UCLA school of nursing has done a study showing that fat and thin children when doing lifestyle changes rather than dieting improved their health with very little weight loss.
"These findings suggest that short-term lifestyle modifications through changing diet and exercise can have an immediate impact on improving risk factors such as cardiovascular disease and diabetes," said Christian Roberts, an associate research professor at the UCLA School of Nursing and the study's lead author. "This work underscores the need to focus on changing lifestyle as opposed to focusing on body weight and weight loss.
Duke, instead of the usual banter of either get thin or die or lose just 5-10% is now on the "Just maintain."
"Many people go to great lengths to lose weight when their doctor recommends it. They may try a series of diets or join a gym or undergo really complex medical regimens. The complexity of these treatments can make it difficult for many to lose a sufficient amount of weight," said lead author Gary Bennett, an associate professor of psychology and neuroscience and global health at Duke who studies obesity prevention.
Neither are exactly Health at Every Size (HAES™). Duke completely misses the boat by still focusing on weight rather than health. While both bring us closer to HAES as the removal of weight as a health indicator, the weight factor is still there especially with the Duke study. People sometimes gain weight from stress, aging, hormones, and certain medications. For the UCLA study, it assumes that being unhealthy leads to being fat (Although there is a little disclaimer that perhaps it is metabolic issues that cause fatness not the other way around).
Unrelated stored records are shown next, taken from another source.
Lemma Unlock_inv s t :
  Inv s → threads s !! t = Some Writing →
  ∃ m', Unlock (mutex s) = Some m' ∧ Inv (Pool m' (<[t:=Idle]> (threads s))).
Proof.
  intros Hinv Ht. pose proof (inv_bounds _ _ _ Hinv Ht) as B.
  destruct (notify_live _ _ _ Hinv Ht ltac:(done)) as (ch & Hch & Hnc & _).
  destruct (writer (mutex s)) eqn:Hw; [|numbers].
  unfold Unlock. loud_move s t Writing ch; rewrite ?Hw; numbers.
Qed.

Lemma inv_init n : Inv (Pool zero_mutex (replicate n Idle)).
Proof.
  split; simpl; rewrite ?count_replicate_idle by done; try done.
  - apply Forall_replicate. done.
  - split; simpl; [set_solver|]. by apply Forall_replicate.
Qed.

Lemma set_inv s t p q :
  Inv s → threads s !! t = Some p →
  is_reading p = is_reading q → is_writing p = is_writing q → is_wwaiting p = is_wwaiting q →
  justified (mutex s) q → p ≠ Idle →
  Inv (Pool (mutex s) (<[t:=q]> (threads s))).
Proof.
  intros Hinv Ht ?????. destruct (notify_live _ _ _ Hinv Ht ltac:(done)) as (ch & Hch & _).
  apply (inv_move s t p); try done; try lia; try apply Hinv.
  eapply channels_keep; try apply (inv_channels _ Hinv); done.
Qed.

Lemma internal_inv s o : Inv s → internal_step s o → ∃ s', o = Some s' ∧ Inv s'.
Proof.
  intros Hinv [t p o' Ht Ho]. destruct p; simpl in Ho; try (inversion Ho; fail).
  - case_bool_decide; inversion Ho; subst. eexists. split; [done|]. by apply (set_inv s t (RWait ch)).
  - inversion Ho; subst. eexists. split; [done|]. apply (RLock_inv s t RWoken); auto.
  - case_bool_decide; inversion Ho; subst. eexists. split; [done|]. by apply (set_inv s t (WWait ch)).
  - inversion Ho; subst. eexists. split; [done|]. by apply Lock_retry_inv.
  - destruct (Lock_cancel_inv s t Hinv Ht) as (m' & Hm & ?). rewrite Hm in Ho.
    inversion Ho; subst. eauto.
Qed.

Lemma step_inv s o : Inv s → step s o → ∃ s', o = Some s' ∧ Inv s'.
Proof.
  intros Hinv [o' Hs|t p r o' Ht Ho]; [by eapply internal_inv|].
  destruct r, p; simpl in Ho; try (inversion Ho; fail).
  - inversion Ho; subst. eexists. split; [done|]. apply (RLock_inv s t Idle); auto.
  - inversion Ho; subst. eexists. split; [done|]. by apply Lock_enter_inv.
  - destruct (RUnlock_inv s t Hinv Ht) as (m' & Hm & ?). rewrite Hm in Ho. inversion Ho; subst. eauto.
  - destruct (Unlock_inv s t Hinv Ht) as (m' & Hm & ?). rewrite Hm in Ho. inversion Ho; subst. eauto.
  - inversion Ho; subst. eexists. split; [done|].
    apply (inv_move s t (RWait ch)); try done; try apply Hinv; try numbers.
    destruct (notify_live _ _ _ Hinv Ht ltac:(done)) as (ch' & Hch & _).
    eapply channels_keep; try apply (inv_channels _ Hinv); done.
  - inversion Ho; subst. eexists. split; [done|]. by apply (set_inv s t (WWait ch)).
Qed.

Lemma reachable_inv s : reachable s → Inv s.
Proof.
  induction 1 as [n|s s' _ IH Hs]; [apply inv_init|].
  destruct (step_inv _ _ IH Hs) as (s'' & [= ->] & ?). done.
Qed.

(** ** Progress *)

Definition owner (s : pool) : Prop :=
  ∃ t p, threads s !! t = Some p ∧ (p = Reading ∨ p = Writing).

Definition waiting (p : pc) : Prop :=
  match p with RWait _ | RWoken | WWait _ | WWoken => True | _ => False end.

Lemma no_owner_free s :
  Inv s → ¬ owner s → readers (mutex s) = 0%Z ∧ writer (mutex s) = false.
Proof.
  intros Hinv Hno. split.
  - destruct (decide (0 < readers (mutex s))%Z) as [Hr|Hr].
    + rewrite (inv_readers _ Hinv) in Hr. apply count_pos in Hr as (t & p & Ht & Hp).
      unfold is_reading in Hp. case_decide; [|lia]. destruct Hno. exists t, p. auto.
    + rewrite (inv_readers _ Hinv) in *.
      pose proof (count_nonneg is_reading (threads s) is_reading_nonneg). lia.
  - destruct (writer (mutex s)) eqn:Hw; [|done].
    assert (Hc : (0 < count is_writing (threads s))%Z) by (rewrite <- (inv_writer _ Hinv), Hw; simpl; lia).
    apply count_pos in Hc as (t & p & Ht & Hp).
    unfold is_writing in Hp. case_decide; [|lia]. destruct Hno. exists t, p. auto.
Qed.

Lemma internal_move_step s t p m q :
  threads s !! t = Some p → internal_move (mutex s) p = Some (Some (m, q)) →
  internal_step s (Some (Pool m (<[t:=q]> (threads s)))).
Proof. intros Ht Hm. eapply internal_at; [exact Ht|]. rewrite Hm. constructor. Qed.

Lemma owner_insert m l t q : t < length l → q = Reading ∨ q = Writing → owner (Pool m (<[t:=q]> l)).
Proof. intros Ht Hq. exists t, q. simpl. by rewrite list_lookup_insert_eq. Qed.

Lemma writer_takes s t p :
  Inv s → ¬ owner s → threads s !! t = Some p → p = WWoken ∨ (∃ ch, p = WWait ch) →
  ∃ s', internal_steps s s' ∧ owner s'.
Proof.
  intros Hinv Hno Ht Hp. destruct (no_owner_free s Hinv Hno) as [Hr Hw].
  assert (Hlt := lookup_lt_Some _ _ _ Ht).
  assert (Hacq : ∀ s', mutex s' = mutex s → length (threads s') = length (threads s) →
            threads s' !! t = Some WWoken → ∃ s'', internal_steps s' s'' ∧ owner s'').
  { intros s' Hm Hl Ht'. eexists. split.
    - eapply internal_trans; [|apply internal_refl].
      eapply internal_move_step; [exact Ht'|]. simpl. unfold Lock_retry.
      rewrite Hm, Hw, bool_decide_eq_true_2 by done. reflexivity.
    - apply owner_insert; [lia|auto]. }
  destruct Hp as [->|[ch ->]]; [by apply Hacq|].
  assert (Hc : ch ∈ closed (mutex s)).
  { destruct (decide (ch ∈ closed (mutex s))) as [|Hc]; [done|].
    pose proof (inv_justified _ Hinv) as Hj. rewrite Forall_lookup in Hj.
    destruct (Hj _ _ Ht Hc) as [_ [?|?]]; [congruence|lia]. }
  destruct (Hacq (Pool (mutex s) (<[t:=WWoken]> (threads s)))) as (s'' & Hs & Ho);
    [done|by simpl; rewrite length_insert|by simpl; rewrite list_lookup_insert_eq|].
  exists s''. split; [|done]. eapply internal_trans; [|exact Hs].
  eapply internal_move_step; [exact Ht|]. simpl. by rewrite bool_decide_eq_true_2.
Qed.

Lemma reader_takes s t p :
  Inv s → ¬ owner s → wwaiting (mutex s) = 0%Z →
  threads s !! t = Some p → p = RWoken ∨ (∃ ch, p = RWait ch) →
  ∃ s', internal_steps s s' ∧ owner s'.
Proof.
  intros Hinv Hno Hww Ht Hp. destruct (no_owner_free s Hinv Hno) as [Hr Hw].
  assert (Hlt := lookup_lt_Some _ _ _ Ht).
  assert (Hacq : ∀ s', mutex s' = mutex s → length (threads s') = length (threads s) →
            threads s' !! t = Some RWoken → ∃ s'', internal_steps s' s'' ∧ owner s'').
  { intros s' Hm Hl Ht'. eexists. split.
    - eapply internal_trans; [|apply internal_refl].
      eapply (internal_move_step _ _ _ (RLock_try (mutex s)).1 Reading); [exact Ht'|].
      rewrite Hm. simpl. unfold RLock_try, ensure_notify.
      destruct (notify (mutex s)); simpl; by rewrite Hw, Hww.
    - apply owner_insert; [lia|auto]. }
  destruct Hp as [->|[ch ->]]; [by apply Hacq|].
  assert (Hc : ch ∈ closed (mutex s)).
  { destruct (decide (ch ∈ closed (mutex s))) as [|Hc]; [done|].
    pose proof (inv_justified _ Hinv) as Hj. rewrite Forall_lookup in Hj.
    destruct (Hj _ _ Ht Hc) as [_ [?|?]]; [congruence|lia]. }
  destruct (Hacq (Pool (mutex s) (<[t:=RWoken]> (threads s)))) as (s'' & Hs & Ho);
    [done|by simpl; rewrite length_insert|by simpl; rewrite list_lookup_insert_eq|].
  exists s''. split; [|done]. eapply internal_trans; [|exact Hs].
  eapply internal_move_step; [exact Ht|]. simpl. by rewrite bool_decide_eq_true_2.
Qed.

(** With nobody owning the lock and only cancelled writers in a reader's way,
    finishing the cancellations lets the reader in. *)
Lemma cancels_finish n s t p :
  (count is_wwaiting (threads s) ≤ Z.of_nat n)%Z →
  Inv s → ¬ owner s → threads s !! t = Some p → p = RWoken ∨ (∃ ch, p = RWait ch) →
  (∀ t' q, threads s !! t' = Some q → q ≠ WWoken ∧ ∀ ch, q ≠ WWait ch) →
  ∃ s', internal_steps s s' ∧ owner s'.
Proof.
  revert s. induction n as [|n IH]; intros s Hn Hinv Hno Ht Hp Hall.
  { eapply reader_takes; eauto. rewrite (inv_wwaiting _ Hinv).
    pose proof (count_nonneg is_wwaiting (threads s) is_wwaiting_nonneg). lia. }
  destruct (decide (0 < count is_wwaiting (threads s))%Z) as [Hc|Hc].
  2: { eapply reader_takes; eauto. rewrite (inv_wwaiting _ Hinv).
       pose proof (count_nonneg is_wwaiting (threads s) is_wwaiting_nonneg). lia. }
  apply count_pos in Hc as (t' & q & Ht' & Hq).
  destruct (Hall _ _ Ht') as [? Hq'].
  assert (q = WCancel) as -> by (destruct q; simpl in Hq; try lia; [by destruct (Hq' ch)|done|done]).
  destruct (Lock_cancel_inv s t' Hinv Ht') as (m' & Hm & Hinv').
  assert (t ≠ t') by (intros ->; rewrite Ht in Ht'; destruct Hp as [->|[? ->]]; congruence).
  destruct (IH (Pool m' (<[t':=Idle]> (threads s)))) as (s' & Hs & Ho); simpl; try done.
  - rewrite (count_insert _ _ _ WCancel) by done. simpl. lia.
  - intros (t0 & p0 & Hq0 & Hp0). simpl in Hq0. apply Hno.
    apply list_lookup_insert_Some in Hq0 as [(? & <- & _)|[_ Hq0]];
      [destruct Hp0; congruence|]. exists t0, p0. auto.
  - by rewrite list_lookup_insert_ne.
  - intros t0 p0 Hq0. apply list_lookup_insert_Some in Hq0 as [(? & <- & _)|[_ Hq0]]; [done|eauto].
  - exists s'. split; [|done]. eapply internal_trans; [|exact Hs].
    eapply internal_move_step; [exact Ht'|]. simpl. by rewrite Hm.
Qed.

Definition is_writer_waiting (p : pc) : bool :=
  match p with WWait _ | WWoken => true | _ => false end.

Lemma no_writer_waiting l :
  existsb is_writer_waiting l = false →
  ∀ t q, l !! t = Some q → q ≠ WWoken ∧ ∀ ch, q ≠ WWait ch.
Proof.
  intros Hb t q Hq. apply list_elem_of_lookup_2 in Hq.
  rewrite <- not_true_iff_false, existsb_exists in Hb.
  split; [intros ->|intros ch ->]; apply Hb; eexists; (split; [by apply list_elem_of_In|done]).
Qed.

(** * Properties *)

(** [C32] Mutual exclusion: in every state any number of threads can reach,
    under any interleaving and any cancellations, no step panics (no channel
    is closed twice), and while one thread holds the lock for writing no other
    thread holds it at all. *)
Theorem lock_is_exclusive s :
  reachable s →
  (∀ o, step s o → o ≠ None) ∧
  (∀ t t' p, threads s !! t = Some Writing → threads s !! t' = Some p →
     p = Reading ∨ p = Writing → t' = t).
Proof.
  intros Hinv%reachable_inv. split.
  { intros o Hs. destruct (step_inv _ _ Hinv Hs) as (s' & -> & _). done. }
  intros t t' p Ht Ht' Hp. destruct (inv_bounds _ _ _ Hinv Ht) as (_ & Hw & _).
  destruct (inv_bounds _ _ _ Hinv Ht') as (Hr & _). pose proof (inv_exclusive _ Hinv) as He.
  destruct (writer (mutex s)) eqn:Hwr; [|numbers].
  destruct (decide (t' = t)) as [|Hne]; [done|exfalso].
  destruct Hp as [-> | ->]; [specialize (He eq_refl); numbers|].
  pose proof (inv_writer _ Hinv) as Hc. rewrite Hwr in Hc.
  pose proof (count_insert is_writing (threads s) t Writing Idle Ht) as Hd.
  pose proof (count_le is_writing (<[t:=Idle]> (threads s)) t' Writing is_writing_nonneg) as Hl.
  rewrite list_lookup_insert_ne in Hl by done. specialize (Hl Ht'). numbers.
Qed.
Unhealthy lifestyle factors that begin in childhood, such as physical inactivity, lack of exercise training, and diets that are high in refined carbohydrates and fat, contribute to both the development of obesity and other chronic diseases, but it is unclear whether obesity itself or the associated lifestyle factors are underlying causes of cardiovascular and metabolic dysfunction and the related development of chronic disease.
Instead of telling people to just maintain, or lose a little or focusing on weight at all, they need to remove weight completely as a health indicator. This means that everyone, fat, thin, young, old, learns to listen to their body, give it the foods it needs (without a moral implication of it i.e. good vs bad foods), and love it without worry that it doesn't fit in the ever changing society norms.